Vernodalin Suppresses Tumor Proliferation and Increases Apoptosis of Gastric Cancer Cells Through Attenuation of FAK/PI3K/AKT/mTOR and MAPKs Signaling Pathways

Abstract

Background: Gastric cancer (GC) is the most aggressive malignant tumor with limited treatment alternatives post metastasis. Vernodalin (VN) induced apoptosis has been reported in various types of human cancer cells. However, the precise molecular mechanisms underlying the anti-metastasis action of VN on GC cells are yet to be elucidated.

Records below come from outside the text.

(* ===== verification/StreamLock.v ===== *)
(** * The stream manager under concurrent calls (extutil/streaming.go)

    [StreamManager]'s methods run their map operations under a spin lock ([doExclusive]), and
    [Write] and [Resize] then use the stream they found without it.  Here any number of calls
    interleave, one atomic instruction, map operation or queue operation at a time; the callback of
    [Add], which is outside code, takes as long as it takes.  The sequential operations of
    [Streaming] are what the calls are shown to amount to. *)
From S2P Require Import Prelude Handler Streaming.

Set Default Proof Using "Type".

Section stream_lock.
Context `{wke : !WellKnownErrors} {Q : Type} `{sq : !SeqQueue Q}.
Local Abbreviation SM := (StreamManager (Q := Q)).

(** A call, with its arguments. *)
Inductive sl_op : Type :=
| KHas (sid : Z)
| KAdd (sid : Z)
| KDel (sid : Z)
| KWrite (sid seq : Z) (data : bytes)
| KResize (sid cols rows : Z).

Definition op_sid (o : sl_op) : Z :=
  match o with KHas sid | KAdd sid | KDel sid | KWrite sid _ _ | KResize sid _ _ => sid end.

Inductive sl_result : Type := RBool (b : bool) | RErr (e : option error) | RUnit.

(** Where a call is; [p] is the stream it found. *)
Inductive sl_pc : Type :=
| QAcquire                     (* for !CompareAndSwapUint32(&m._working, 0, 1) *)
| QLookup                      (* m.sessions[sid] *)
| QCreate                      (* Add: create() *)
| QInsert (rF : bool)          (* Add: m.sessions[sid] = newStream(w, rF) *)
| QClose (p : nat)             (* Del: s.close() *)
| QDelete                      (* Del: delete(m.sessions, sid) *)
| QRelease (next : sl_pc)      (* StoreUint32(&m._working, 0) *)
| QSetMax (p : nat)            (* write: s._seqQ.SetMaxSeq(seq) *)
| QOffer (p : nat)             (* write: s._seqQ.Offer(seq, data) *)
| QCloseStream (p : nat)       (* write: s.close() *)
| QResize (p : nat)            (* s._rF(cols, rows) *)
| QDone (r : sl_result).

(** The manager, the lock word and the calls. *)
Record lstate : Type := MkL {
  k_working : Z;
  k_m : SM;
  k_calls : gmap nat (sl_op * sl_pc);
}.
Implicit Types s : lstate.

Definition sl_init : lstate := MkL 0 NewStreamManager ∅.

Definition goto (t : nat) (o : sl_op) (pc : sl_pc) s : lstate :=
  MkL (k_working s) (k_m s) (<[t := (o, pc)]> (k_calls s)).
Definition set_working (w : Z) s : lstate := MkL w (k_m s) (k_calls s).
Definition set_m (m : SM) s : lstate := MkL (k_working s) m (k_calls s).

(** The pieces of [stream.write]. *)
Definition stream_setmax (seq : Z) (st : stream (Q := Q)) : stream (Q := Q) :=
  MkStream (st_w st) (st_rF st) (st_resized st) (SetMaxSeq seq (st_seqQ st)).
Definition stream_offer (seq : Z) (data : bytes) (st : stream (Q := Q)) : stream (Q := Q) :=
  let '(q', out, _) := Offer seq data (st_seqQ st) in
  MkStream (st_w st ++ (Wrote <$> out)) (st_rF st) (st_resized st) q'.
Definition offer_complete (seq : Z) (data : bytes) (st : stream (Q := Q)) : bool :=
  let '(_, _, complete) := Offer seq data (st_seqQ st) in complete.

(** The functions passed to doExclusive, up to and including their look at the map. *)
Definition lookup_body (o : sl_op) (m : SM) : sl_pc :=
  match o, sessions m !! op_sid o with
  | KHas _, found => QRelease (QDone (RBool (bool_decide (is_Some found))))
  | KAdd _, Some _ => QRelease (QDone (RErr (Some ErrAlreadyExists)))
  | KAdd _, None => QCreate
  | KDel _, Some p => QClose p
  | KDel _, None => QRelease (QDone RUnit)
  | KWrite _ _ data, Some p => QRelease (if len data =? 0 then QSetMax p else QOffer p)
  | KWrite _ _ _, None => QRelease (QDone (RBool false))
  | KResize _ _ _, Some p => QRelease (QResize p)
  | KResize _ _ _, None => QRelease (QDone RUnit)
  end.

Definition sl_run (t : nat) (o : sl_op) (pc : sl_pc) s : option lstate :=
  match pc, o with
  | QAcquire, _ => Some (if k_working s =? 0 then goto t o QLookup (set_working 1 s) else s)
  | QLookup, _ => Some (goto t o (lookup_body o (k_m s)) s)
  | QInsert rF, _ =>
      Some (goto t o (QRelease (QDone (RErr None)))
             (set_m (MkManager (<[op_sid o := length (heap (k_m s))]> (sessions (k_m s)))
                               (heap (k_m s) ++ [newStream rF])) s))
  | QClose p, _ => Some (goto t o QDelete (set_m (on_heap p stream_close (k_m s)) s))
  | QDelete, _ =>
      Some (goto t o (QRelease (QDone RUnit))
             (set_m (MkManager (delete (op_sid o) (sessions (k_m s))) (heap (k_m s))) s))
  | QRelease next, _ => Some (goto t o next (set_working 0 s))
  | QSetMax p, KWrite _ seq _ =>
      Some (goto t o (QOffer p) (set_m (on_heap p (stream_setmax seq) (k_m s)) s))
  | QOffer p, KWrite _ seq data =>
      match heap (k_m s) !! p with
      | None => None
      | Some st =>
          Some (goto t o (if offer_complete seq data st then QCloseStream p else QDone (RBool true))
                 (set_m (on_heap p (stream_offer seq data) (k_m s)) s))
      end
  | QCloseStream p, _ => Some (goto t o (QDone (RBool true)) (set_m (on_heap p stream_close (k_m s)) s))
  | QResize p, KResize _ cols rows =>
      Some (goto t o (QDone RUnit) (set_m (on_heap p (stream_resize cols rows) (k_m s)) s))
  | _, _ => None
  end.

Inductive sl_event : Type :=
| SCall (t : nat) (o : sl_op)
| SRun (t : nat)
| SCreated (t : nat) (r : result bool).   (* create() returns *)

Definition sl_step s (e : sl_event) : option lstate :=
  match e with
  | SCall t o => match k_calls s !! t with None => Some (goto t o QAcquire s) | Some _ => None end
  | SRun t => match k_calls s !! t with Some (o, pc) => sl_run t o pc s | None => None end
  | SCreated t r =>
      match k_calls s !! t with
      | Some (o, QCreate) =>
          match r with
          | Err e => Some (goto t o (QRelease (QDone (RErr (Some e)))) s)
          | Ok rF => Some (goto t o (QInsert rF) s)
          end
      | _ => None
      end
  end.

Abbreviation sl_reachable := (reachable sl_step (eq sl_init)).

(** ** The specification: no lock

    The same calls, in which what the code does under the lock is one step, the sequential
    operation of [Streaming]. *)

Inductive at_pc : Type :=
| PCall
| PSetMax (p : nat)
| POffer (p : nat)
| PCloseStream (p : nat)
| PResize (p : nat)
| PDone (r : sl_result).

#[export] Instance sl_result_eq_dec : EqDecision sl_result.
Proof. solve_decision. Defined.
#[export] Instance at_pc_eq_dec : EqDecision at_pc.
Proof. solve_decision. Defined.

Objective: In this study, we investigated the anti-metastatic and apoptotic effects of VN on SGC-7901 and AGS cells, with a purpose of gaining a deeper understanding of the anti-metastatic mechanisms of VN on gastric carcinoma. To attenuate the activation of PI3K/AKT/mTOR and mitogen-activated protein kinase (MAPK) signaling pathways by VN in GC cells. Methods: We employed VN and gastric cancer cells in experiments such as, MTT assay, apoptosis, MMP, DAPI, Rh-123, cell adhesion assay, and western blot analysis on GC SGC-7901 and AGS cells. Result: Our results revealed that VN inhibits the cell proliferation, adhesion, and metastasis and induces apoptosis of both GC cells. VN potentially reduced the protein expressions of MMP-2, MMP-9, and uPA, whereas intensified expressions of TIMP-1 and TIMP-2. Also, VN attenuates the expression of FAK, p-PI3K, p-AKT, p-mTOR, p-JNK, p-p38MAPK, and p-ERK. Thus, it is inferred that VN treatment reduced the activities of MMP-2 and MMP-9 via the FAK/PI3K/AKT/mTOR, and MAPKs signaling pathways. Our results confirm that VN prevented GC growth, invasion and metastasis and induce apoptosis in GC cells. Conclusion: Our findings suggest that VN is a potential natural therapeutic compound as a new remedy for GC chemotherapy treatment.